§ **Material to process**:
•••••

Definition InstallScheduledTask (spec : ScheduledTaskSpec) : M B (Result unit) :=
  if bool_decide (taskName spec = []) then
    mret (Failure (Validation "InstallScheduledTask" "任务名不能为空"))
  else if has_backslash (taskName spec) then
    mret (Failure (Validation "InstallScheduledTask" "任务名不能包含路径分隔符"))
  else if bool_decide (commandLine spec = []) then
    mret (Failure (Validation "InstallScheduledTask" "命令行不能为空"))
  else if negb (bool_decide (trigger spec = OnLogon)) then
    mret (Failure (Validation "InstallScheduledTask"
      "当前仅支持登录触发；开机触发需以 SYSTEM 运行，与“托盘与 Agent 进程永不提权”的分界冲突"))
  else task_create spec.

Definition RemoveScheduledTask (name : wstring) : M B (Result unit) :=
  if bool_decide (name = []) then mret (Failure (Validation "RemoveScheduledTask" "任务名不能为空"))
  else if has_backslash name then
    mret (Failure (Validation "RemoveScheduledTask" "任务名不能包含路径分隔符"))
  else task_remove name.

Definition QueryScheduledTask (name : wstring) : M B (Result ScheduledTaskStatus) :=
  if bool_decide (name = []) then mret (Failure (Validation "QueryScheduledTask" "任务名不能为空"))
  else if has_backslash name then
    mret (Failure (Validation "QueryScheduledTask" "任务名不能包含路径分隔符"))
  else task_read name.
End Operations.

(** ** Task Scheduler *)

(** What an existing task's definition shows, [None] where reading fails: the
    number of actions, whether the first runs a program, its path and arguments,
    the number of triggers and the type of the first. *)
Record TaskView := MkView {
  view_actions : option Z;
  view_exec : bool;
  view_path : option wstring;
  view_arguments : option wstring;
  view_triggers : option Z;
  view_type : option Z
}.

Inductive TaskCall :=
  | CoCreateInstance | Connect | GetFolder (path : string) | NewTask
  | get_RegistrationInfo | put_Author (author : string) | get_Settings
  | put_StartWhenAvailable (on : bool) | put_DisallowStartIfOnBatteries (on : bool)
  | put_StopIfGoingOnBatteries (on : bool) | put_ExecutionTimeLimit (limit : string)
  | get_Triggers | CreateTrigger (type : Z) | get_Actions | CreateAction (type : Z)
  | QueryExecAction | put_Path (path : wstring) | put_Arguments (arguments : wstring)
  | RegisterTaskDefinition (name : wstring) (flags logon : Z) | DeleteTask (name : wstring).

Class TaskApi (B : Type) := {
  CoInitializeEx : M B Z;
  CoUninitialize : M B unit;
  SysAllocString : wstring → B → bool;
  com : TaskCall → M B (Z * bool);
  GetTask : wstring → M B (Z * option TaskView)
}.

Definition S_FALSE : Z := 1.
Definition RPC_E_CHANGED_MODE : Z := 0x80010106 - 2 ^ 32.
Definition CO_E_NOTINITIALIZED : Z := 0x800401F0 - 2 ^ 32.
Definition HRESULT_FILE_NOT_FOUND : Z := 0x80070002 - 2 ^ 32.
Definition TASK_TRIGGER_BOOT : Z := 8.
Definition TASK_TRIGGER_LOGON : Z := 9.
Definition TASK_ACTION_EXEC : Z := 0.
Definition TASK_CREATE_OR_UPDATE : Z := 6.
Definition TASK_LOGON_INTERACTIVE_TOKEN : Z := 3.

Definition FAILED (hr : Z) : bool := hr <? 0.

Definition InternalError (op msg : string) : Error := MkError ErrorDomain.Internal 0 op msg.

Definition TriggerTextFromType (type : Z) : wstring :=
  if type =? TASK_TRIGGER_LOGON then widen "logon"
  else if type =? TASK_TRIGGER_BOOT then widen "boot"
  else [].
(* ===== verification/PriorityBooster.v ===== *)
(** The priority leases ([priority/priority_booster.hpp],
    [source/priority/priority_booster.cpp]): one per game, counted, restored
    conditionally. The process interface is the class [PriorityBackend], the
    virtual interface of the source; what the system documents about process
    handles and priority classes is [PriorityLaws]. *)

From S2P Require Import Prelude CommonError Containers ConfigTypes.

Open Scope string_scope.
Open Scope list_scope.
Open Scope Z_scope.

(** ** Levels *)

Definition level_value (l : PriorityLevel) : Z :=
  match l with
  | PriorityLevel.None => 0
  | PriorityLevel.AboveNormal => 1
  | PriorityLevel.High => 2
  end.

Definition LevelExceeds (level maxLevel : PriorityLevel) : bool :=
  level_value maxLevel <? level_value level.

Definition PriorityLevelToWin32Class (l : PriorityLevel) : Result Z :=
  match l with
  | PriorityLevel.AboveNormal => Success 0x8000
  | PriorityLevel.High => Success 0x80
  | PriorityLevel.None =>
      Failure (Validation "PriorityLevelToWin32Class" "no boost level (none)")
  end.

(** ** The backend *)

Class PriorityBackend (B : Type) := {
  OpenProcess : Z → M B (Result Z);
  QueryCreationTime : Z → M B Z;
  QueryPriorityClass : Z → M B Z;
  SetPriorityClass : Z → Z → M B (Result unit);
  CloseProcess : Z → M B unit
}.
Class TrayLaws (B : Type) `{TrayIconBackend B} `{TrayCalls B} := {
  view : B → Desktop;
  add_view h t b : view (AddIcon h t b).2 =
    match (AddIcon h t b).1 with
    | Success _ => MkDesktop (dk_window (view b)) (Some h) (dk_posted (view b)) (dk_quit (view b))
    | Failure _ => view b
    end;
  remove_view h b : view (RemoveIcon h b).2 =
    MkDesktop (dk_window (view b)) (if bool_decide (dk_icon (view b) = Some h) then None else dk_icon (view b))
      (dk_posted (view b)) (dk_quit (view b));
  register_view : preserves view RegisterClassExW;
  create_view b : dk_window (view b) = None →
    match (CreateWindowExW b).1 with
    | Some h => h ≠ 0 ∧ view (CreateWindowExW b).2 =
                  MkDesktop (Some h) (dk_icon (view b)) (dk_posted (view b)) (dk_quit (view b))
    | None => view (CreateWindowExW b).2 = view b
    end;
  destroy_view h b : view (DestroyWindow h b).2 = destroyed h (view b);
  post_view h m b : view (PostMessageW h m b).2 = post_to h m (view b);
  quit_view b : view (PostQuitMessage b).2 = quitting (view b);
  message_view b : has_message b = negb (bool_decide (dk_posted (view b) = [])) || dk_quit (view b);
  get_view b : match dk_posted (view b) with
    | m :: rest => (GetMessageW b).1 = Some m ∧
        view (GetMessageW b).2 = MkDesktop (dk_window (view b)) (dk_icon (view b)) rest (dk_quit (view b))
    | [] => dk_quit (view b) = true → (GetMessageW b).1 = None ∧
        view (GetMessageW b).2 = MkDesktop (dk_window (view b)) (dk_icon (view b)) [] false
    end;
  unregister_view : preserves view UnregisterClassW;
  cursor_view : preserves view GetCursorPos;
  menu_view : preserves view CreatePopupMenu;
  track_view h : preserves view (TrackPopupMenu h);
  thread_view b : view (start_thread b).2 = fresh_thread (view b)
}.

•••••

§ **Assignment**:
In the listing above, find the line with "Definition TASK_TRIGGER_LOGON : Z := 9." and the line with "(* ===== verification/PriorityBooster.v", then reproduce both and every line between them exactly.

§ **Task solution**:
Definition TASK_TRIGGER_LOGON : Z := 9.
Definition TASK_ACTION_EXEC : Z := 0.
Definition TASK_CREATE_OR_UPDATE : Z := 6.
Definition TASK_LOGON_INTERACTIVE_TOKEN : Z := 3.

Definition FAILED (hr : Z) : bool := hr <? 0.

Definition InternalError (op msg : string) : Error := MkError ErrorDomain.Internal 0 op msg.

Definition TriggerTextFromType (type : Z) : wstring :=
  if type =? TASK_TRIGGER_LOGON then widen "logon"
  else if type =? TASK_TRIGGER_BOOT then widen "boot"
  else [].
(* ===== verification/PriorityBooster.v ===== *)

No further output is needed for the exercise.